We found eight RCTs; only one showed a statistically significant benefit of the experimental intervention. In that trial, women who received repeated, structured information about the injectable contraceptive depo-medroxyprogesterone acetate (DMPA) were less likely to have discontinued the method by 12 months (OR 0.27; 95% CI 0.16 to 0.44) than were women who had routine counseling. The intervention group was also less likely to discontinue due to menstrual disturbances (OR 0.20; 95% CI 0.11 to 0.37). In another study, the intervention group was less likely to discontinue due to dissatisfaction with the contraceptive method (OR 0.61; 95% CI 0.38 to 0.98), but overall continuation was not affected.
AUTHORS' CONCLUSIONS: Most studies to date have shown no benefit of strategies to improve adherence and continuation. These trials have important limitations, however. Three had small sample sizes, four had high losses to follow up, and the intervention and its intensity varied across the studies. High-quality research is a priority, since adherence and continuation are fundamentally important to the successful use of hormonal contraceptives.
在全球范围内,激素避孕法是目前使用最广泛的可逆性避孕方法之一。尽管其理论有效性很高,但实际使用效果却低得多。在很大程度上,这种差异反映了坚持避孕方案的困难以及长期持续使用的比例较低。

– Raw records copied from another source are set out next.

(** C35: cpuset_nuke kills for no more turns than it has seconds, so that its loop always comes to an end, if only the
    tasks can be listed; and the time that it sleeps is never more than the seconds it was given, even when its sleeps
    are interrupted. *)
Theorem nuke_in_time {Σ} `{!Kernel Σ} (sfuel : nat) relpath seconds s (k : Σ) (Hs : 0 < seconds < 2 ^ 32)
  (Hsleep : ∀ n (k : Σ), 0 ≤ n → 0 ≤ (answer Z (Sleep n) k).1 ≤ n)
  (Hpl : ∀ s k, ∃ pl s' k', @cpuset_init_pidlist _ clocked sfuel relpath true s k = Ret (pl, s', k')) :
  (∃ e s' k' t, @nuke_loop _ clocked sfuel (S (Z.to_nat seconds)) relpath seconds 1 s (k, 0) = Ret (e, s', (k', t)) ∧ 0 ≤ t ≤ seconds) ∧
  (∀ rc s' k' t, @cpuset_nuke _ clocked sfuel relpath seconds s (k, 0) = Ret (rc, s', (k', t)) → 0 ≤ t ≤ seconds).
Proof.
  assert (Hok : secs_ok seconds 1) by (split; [lia|right; lia]). split.
  - destruct (nuke_loop_returns sfuel (S (Z.to_nat seconds)) relpath seconds 1 s (k, 0) Hpl Hok) as (e & s' & [k' t] & E); [lia|].
    exists e, s', k', t. split; [done|]. apply (nuke_loop_time sfuel Hsleep) in E; [|done]. cbn [snd] in E. lia.
  - intros rc s' k' t E. unfold cpuset_nuke in E. apply bind_inv in E as (c & s1 & k1 & E1 & E). apply keeps_check in E1. cbn [snd] in E1.
    destruct (c <? 0); [injection E as _ _ ->; cbn in E1; lia|]. rewrite (proj2 (Z.eqb_neq seconds 0)) in E by lia.
    apply bind_inv in E as (e & s2 & k2 & E2 & E). apply (nuke_loop_time sfuel Hsleep) in E2; [|done]. rewrite E1 in E2.
    assert (Hk : (k', t).2 = k2.2); [|cbn [snd] in Hk; lia]. revert E. 
    match goal with |- ?m s2 k2 = _ → _ => assert (Hm : keeps m); [|by apply Hm] end. destruct e.
    + apply keeps_bind; [apply keeps_fts_open|]. intros [tr|].
      * apply keeps_bind; [apply keeps_rmdir|]. intros r. apply keeps_finish.
      * apply keeps_bind; [apply keeps_get|]. intros err. case_if; [apply keeps_ret|apply keeps_lift].
    + apply keeps_finish.
    + apply keeps_ret.
    + apply keeps_bind; [apply keeps_put|intros _; apply keeps_ret].
Qed.

Lemma nuke_in_time_witness : ∃ e s' k' t,
  @nuke_loop _ clocked 9 4 (str "/a") 3 1 (Statics 0 check_ok 8 4 None 0 None false false 0 0) ((), 0) = Ret (e, s', (k', t)) ∧ 0 ≤ t ≤ 3.
Proof.
  destruct (nuke_in_time 9 (str "/a") 3 (Statics 0 check_ok 8 4 None 0 None false false 0 0) () ltac:(lia)) as [H _]; [|intros s k|exact H].
  - intros n k Hn. cbn. lia.
  - destruct s as [e c ? ? ? ? ? ? ? ? ?], k as [[] t]. destruct c; by eexists _, _, _.
Defined.
(* ===== verification/OpenFlags.v ===== *)
(** * Names of open flags: lib/open_flags.c

    A list of symbols separated by commas is turned into the bits for open(2) and back.
    The table is the one that is compiled on Linux for x86-64; the text is built in an
    array of 512 characters. *)

From S2P Require Import Prelude CInt CMem CString.
Local Open Scope Z_scope.

Definition UNKNOWN_SYMBOL : cstr := str "UNKNOWN".

Definition O_RDONLY : Z := 0.
Definition O_WRONLY : Z := 1.
Definition O_RDWR : Z := 2.
Definition O_CREAT : Z := 64.
Definition O_EXCL : Z := 128.
Definition O_NOCTTY : Z := 256.
Definition O_TRUNC : Z := 512.
Definition O_APPEND : Z := 1024.
Definition O_NONBLOCK : Z := 2048.
Definition O_DSYNC : Z := 4096.
Definition O_ASYNC : Z := 8192.
Definition O_SYNC : Z := 1052672.

Record open_flag_t : Type := OpenFlag { symbol : cstr; flag : Z }.

#[global] Instance open_flag_t_eq_dec : EqDecision open_flag_t.
Proof. solve_decision. Defined.

Definition Open_flags : list open_flag_t :=
  [OpenFlag (str "O_RDONLY") O_RDONLY; OpenFlag (str "O_WRONLY") O_WRONLY; OpenFlag (str "O_RDWR") O_RDWR;
   OpenFlag (str "O_SYNC") O_SYNC; OpenFlag (str "O_CREAT") O_CREAT; OpenFlag (str "O_TRUNC") O_TRUNC;
   OpenFlag (str "O_EXCL") O_EXCL; OpenFlag (str "O_APPEND") O_APPEND; OpenFlag (str "O_NONBLOCK") O_NONBLOCK;
   OpenFlag (str "O_NOCTTY") O_NOCTTY; OpenFlag (str "O_DSYNC") O_DSYNC; OpenFlag (str "O_RSYNC") O_SYNC;
   OpenFlag (str "O_ASYNC") O_ASYNC; OpenFlag (str "O_NDELAY") O_NONBLOCK].

Definition find_flag (name : cstr) : option open_flag_t := List.find (λ f, bool_decide (name = symbol f)) Open_flags.

(** The bits, or what [*badname] points to for the result -1: the bad symbol and all
    that follows it. *)
Fixpoint parse_flags_loop (fuel : nat) (name : cstr) (bits : Z) : res (Z + cstr) :=
  match fuel with
  | O => NoFuel
  | S fuel =>
      let '(sym, rest) := span (λ c, negb (c =c ","%char)) name in
      match find_flag sym with
      | None => Ret (inr name)
      | Some f =>
          let bits := Z.lor bits (flag f) in
          match rest with [] => Ret (inl bits) | _ :: name => parse_flags_loop fuel name bits end
      end
  end.
Definition parse_open_flags (string : cstr) : res (Z + cstr) := parse_flags_loop (S (length string)) string 0.

(** The loop over the table: the text, whether there is some, and the bits left. *)
Fixpoint symbols_loop (l : list open_flag_t) (sep text : cstr) (havesome : bool) (bits : Z) : cstr * bool * Z :=
  match l with
  | [] => (text, havesome, bits)
  | f :: l =>
      if Z.land bits (flag f) =? flag f then
        symbols_loop l sep (text ++ (if havesome then sep else []) ++ symbol f) true (Z.land bits (Z.lnot (flag f)))
      else symbols_loop l sep text havesome bits
  end.

Definition openflags2symbols (openflags : Z) (sep : cstr) (mode : Z) : res cstr :=
  let '(text, havesome) := if Z.land openflags (Z.lor O_WRONLY O_RDWR) =? 0 then (str "O_RDONLY", true) else ([], false) in
  let '(text, havesome, bits) := symbols_loop (tail Open_flags) sep text havesome openflags in
  let text := if negb (bits =? 0) && (mode =? 1) then text ++ (if havesome then sep else []) ++ UNKNOWN_SYMBOL else text in
  if zlength text <? 512 then Ret text else Undef.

确定辅助技术对提高激素避孕方法的依从性和持续使用率的有效性。
我们在计算机化数据库中检索了比较客户-提供者干预措施与标准计划生育咨询的随机对照试验(RCT)。来源包括Cochrane系统评价数据库、医学索引数据库、荷兰医学文摘数据库、人口与计划生育数据库、拉丁美洲和加勒比卫生科学数据库、心理学文摘数据库、临床试验.gov和国际临床试验注册平台。
我们纳入了将强化咨询技术或客户-提供者干预措施与常规计划生育咨询进行比较的随机对照试验。干预措施包括小组激励;结构化、同伴或多成分咨询;以及强化预约提醒或下次用药提醒。结局指标包括停药情况、停药原因、漏服避孕药和按时注射的次数以及妊娠情况。

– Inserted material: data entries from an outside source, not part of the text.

Lemma to_integer_exactly f lim x u j : exactly f x u j → 0 ≤ lim →
  to_integer lim x = if u * 2 ^ j <=? lim then Ret (u * 2 ^ j) else Undef.
Proof.
  intros (e & -> & He & Hu & Hj) Hlim. unfold to_integer. pose proof (Z.pow_pos_nonneg 2 (j - e)). pose proof (Z.pow_pos_nonneg 2 j).
  assert (Hv : Z.sgn (u * 2 ^ (j - e)) * (if e <? 0 then Z.abs (u * 2 ^ (j - e)) / 2 ^ (- e) else Z.abs (u * 2 ^ (j - e)) * 2 ^ e) = u * 2 ^ j).
  { rewrite Z.abs_eq by nia. destruct (decide (u = 0)) as [->|]; [by rewrite !Z.mul_0_l|].
    rewrite Z.sgn_pos, Z.mul_1_l by nia. destruct (Z.ltb_spec e 0).
    - replace (j - e) with (j + - e) by lia. rewrite Z.pow_add_r, Z.mul_assoc by lia. apply Z.div_mul. apply Z.pow_nonzero; lia.
    - rewrite <-Z.mul_assoc, <-Z.pow_add_r by lia. f_equal. f_equal. lia. }
  rewrite Hv, (proj2 (Z.leb_le (- lim - 1) _)) by nia. done.
Qed.

(** ** Numbers with a suffix *)

(** Each suffix and the power of two that it stands for. *)
Definition suffixes : list (cstr * Z) :=
  [([], 0); (str "b", 9); (str "k", 10); (str "K", 13); (str "m", 20); (str "M", 23); (str "g", 30); (str "G", 33)].

Lemma scan_digits_text f n rest : 0 ≤ n →
  match rest with [] => True | c :: _ => is_base 10 c = false ∧ (c =c "."%char) = false ∧ (lower c =c "e"%char) = false end →
  scan_digits f 10 10 "e"%char false (digits 10 n ++ rest) = Some (round f false n 1, rest).
Proof.
  intros Hn Hr. destruct (digits_spec 10 n ltac:(lia) Hn) as (Hne & Hd & Hv). unfold scan_digits.
  rewrite span_app; [|done|by destruct rest; naive_solver].
  replace (match rest with [] => _ | c :: r => _ end) with ([] : cstr, rest) by (destruct rest as [|c r]; [done|by rewrite (proj1 (proj2 Hr))]).
  rewrite app_nil_r. destruct (digits 10 n) as [|d ds] eqn:E; [done|].
  replace (scan_exponent "e"%char rest) with (Some (0, rest)).
  2: { destruct rest as [|c r]; [done|]. unfold scan_exponent. by rewrite (proj2 (proj2 Hr)). }
  rewrite Hv. simpl. by rewrite Z.mul_1_r.
Qed.

(** A character that starts no word. *)
Lemma digit_plain c : is_base 10 c = true →
  isspace c = false ∧ (c =c "-"%char) = false ∧ (c =c "+"%char) = false ∧ (lower c =c "i"%char) = false ∧
  (lower c =c "n"%char) = false ∧ (lower c =c "x"%char) = false.
Proof. by destruct c as [[] [] [] [] [] [] [] []]. Qed.

Lemma sscanf_digits f n rest : 0 ≤ n →
  match rest with
  | [] => True
  | c :: _ => is_base 10 c = false ∧ (c =c "."%char) = false ∧ (lower c =c "e"%char) = false ∧ (lower c =c "x"%char) = false
  end →
  sscanf_fcc f (digits 10 n ++ rest) =
  match rest with [] => Fcc1 (round f false n 1) | [c] => Fcc2 (round f false n 1) c | _ => Fcc3 end.
Proof.
  intros Hn Hr. destruct (digits_spec 10 n ltac:(lia) Hn) as (Hne & Hd & Hv).
  pose proof (scan_digits_text f n rest Hn ltac:(destruct rest; naive_solver)) as Hs.
  destruct (digits 10 n) as [|d ds] eqn:E; [done|]. apply Forall_cons in Hd as [Hd1 Hds].
  destruct (digit_plain d Hd1) as (P1 & P2 & P3 & P4 & P5 & P6).
  assert (Hf : scan_float f ((d :: ds) ++ rest) = Some (round f false n 1, rest)).
  { assert (Hz : (λ s1, match s1 with
        | z :: x :: r => if (z =c "0"%char) && (lower x =c "x"%char) then scan_digits f 16 2 "p"%char false r else scan_digits f 10 10 "e"%char false s1
        | _ => scan_digits f 10 10 "e"%char false s1 end) ((d :: ds) ++ rest) = Some (round f false n 1, rest)).
    { cbn [app] in Hs |- *. destruct (ds ++ rest) as [|x r] eqn:Ex; [exact Hs|].
      replace (lower x =c "x"%char) with false; [by rewrite andb_false_r|]. symmetry.
      destruct ds as [|y ds]; simpl in Ex; [by subst rest; naive_solver|]. injection Ex as <- _.
      apply Forall_cons in Hds as [Hx _]. by apply digit_plain. }
    unfold scan_float, scan_sign. cbn [app] in *. rewrite P2, P3. cbn [orb].
    change (str "infinity") with ("i"%char :: str "nfinity"). change (str "nan") with ("n"%char :: str "an").
    cbn [match_word]. rewrite P4, P5. exact Hz. }
  unfold sscanf_fcc, skip_space. cbn [app span]. rewrite P1. cbn [snd]. change (d :: ds ++ rest) with ((d :: ds) ++ rest).
  rewrite Hf. by destruct rest as [|c [|? ?]].
Qed.

Lemma by_prefix_digits f lim n suf j : wide f → 0 ≤ lim → (suf, j) ∈ suffixes → 0 ≤ n < 2 ^ prec f →
  by_prefix f lim (digits 10 n ++ suf) = if n * 2 ^ j <=? lim then Ret (n * 2 ^ j) else Undef.
Proof.
  intros Hw Hlim Hsuf Hn. pose proof (round_exactly f n Hw Hn) as Hx. unfold by_prefix.
  assert (Hfin : ∀ x, exactly f x n j → (result ← to_integer lim x; Ret (if result <? 0 then -1 else result)) =
    if n * 2 ^ j <=? lim then Ret (n * 2 ^ j) else Undef).
  { intros x Hex. rewrite (to_integer_exactly f lim x n j Hex Hlim). case_if; [|done]. rewrite res_bind_ret.
    destruct Hex as (? & _ & _ & ? & ?). pose proof (Z.pow_pos_nonneg 2 j). by rewrite (proj2 (Z.ltb_ge _ _)) by nia. }
  rewrite sscanf_digits by (lia || (unfold suffixes in Hsuf; set_unfold; naive_solver)).
  assert (Hmul : ∀ i, 0 ≤ i ≤ 30 → exactly f (fmul f (round f false n 1) (2 ^ i)) n i).
  { intros i Hi. apply (fmul_exactly f _ n 0 i); [done|exact Hx|lia..]. }
  assert (Hmul8 : ∀ i, 0 ≤ i ≤ 30 → exactly f (fmul f (fmul f (round f false n 1) (2 ^ i)) 8) n (i + 3)).
  { intros i Hi. apply (fmul_exactly f _ n i 3); [done|by apply Hmul|lia..]. }
  unfold suffixes in Hsuf. set_unfold. destruct_or!; simplify_eq; apply Hfin.
  - exact Hx.
  - by apply (Hmul 9).
  - by apply (Hmul 10).
  - by apply (Hmul8 10).
  - by apply (Hmul 20).
  - by apply (Hmul8 20).
  - by apply (Hmul 30).
  - by apply (Hmul8 30).
Qed.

第一作者评估了检索到的所有标题和摘要,以确定其是否符合纳入标准。两位作者独立从纳入的研究中提取数据。使用RevMan软件,我们计算了所有二分变量结局的比值比和连续数据的均值差。这些研究差异很大,因此我们未进行荟萃分析。
我们找到了八项随机对照试验;只有一项试验显示实验性干预措施具有统计学意义上的显著益处。在该试验中,与接受常规咨询的女性相比,接受关于注射用避孕药醋酸甲羟孕酮(DMPA)的重复结构化信息的女性在12个月时停用该方法的可能性较小(比值比0.27;95%置信区间0.16至0.44)。干预组因月经紊乱而停药的可能性也较小(比值比0.20;95%置信区间0.11至0.37)。在另一项研究中,干预组因对避孕方法不满意而停药的可能性较小(比值比0.61;95%置信区间0.38至0.98),但总体持续使用率未受影响。
迄今为止,大多数研究表明改善依从性和持续使用率的策略并无益处。然而,这些试验存在重要局限性。三项试验样本量较小,四项试验随访失访率较高,而且各研究中的干预措施及其强度各不相同。高质量的研究是当务之急,因为依从性和持续使用率对于激素避孕法的成功使用至关重要。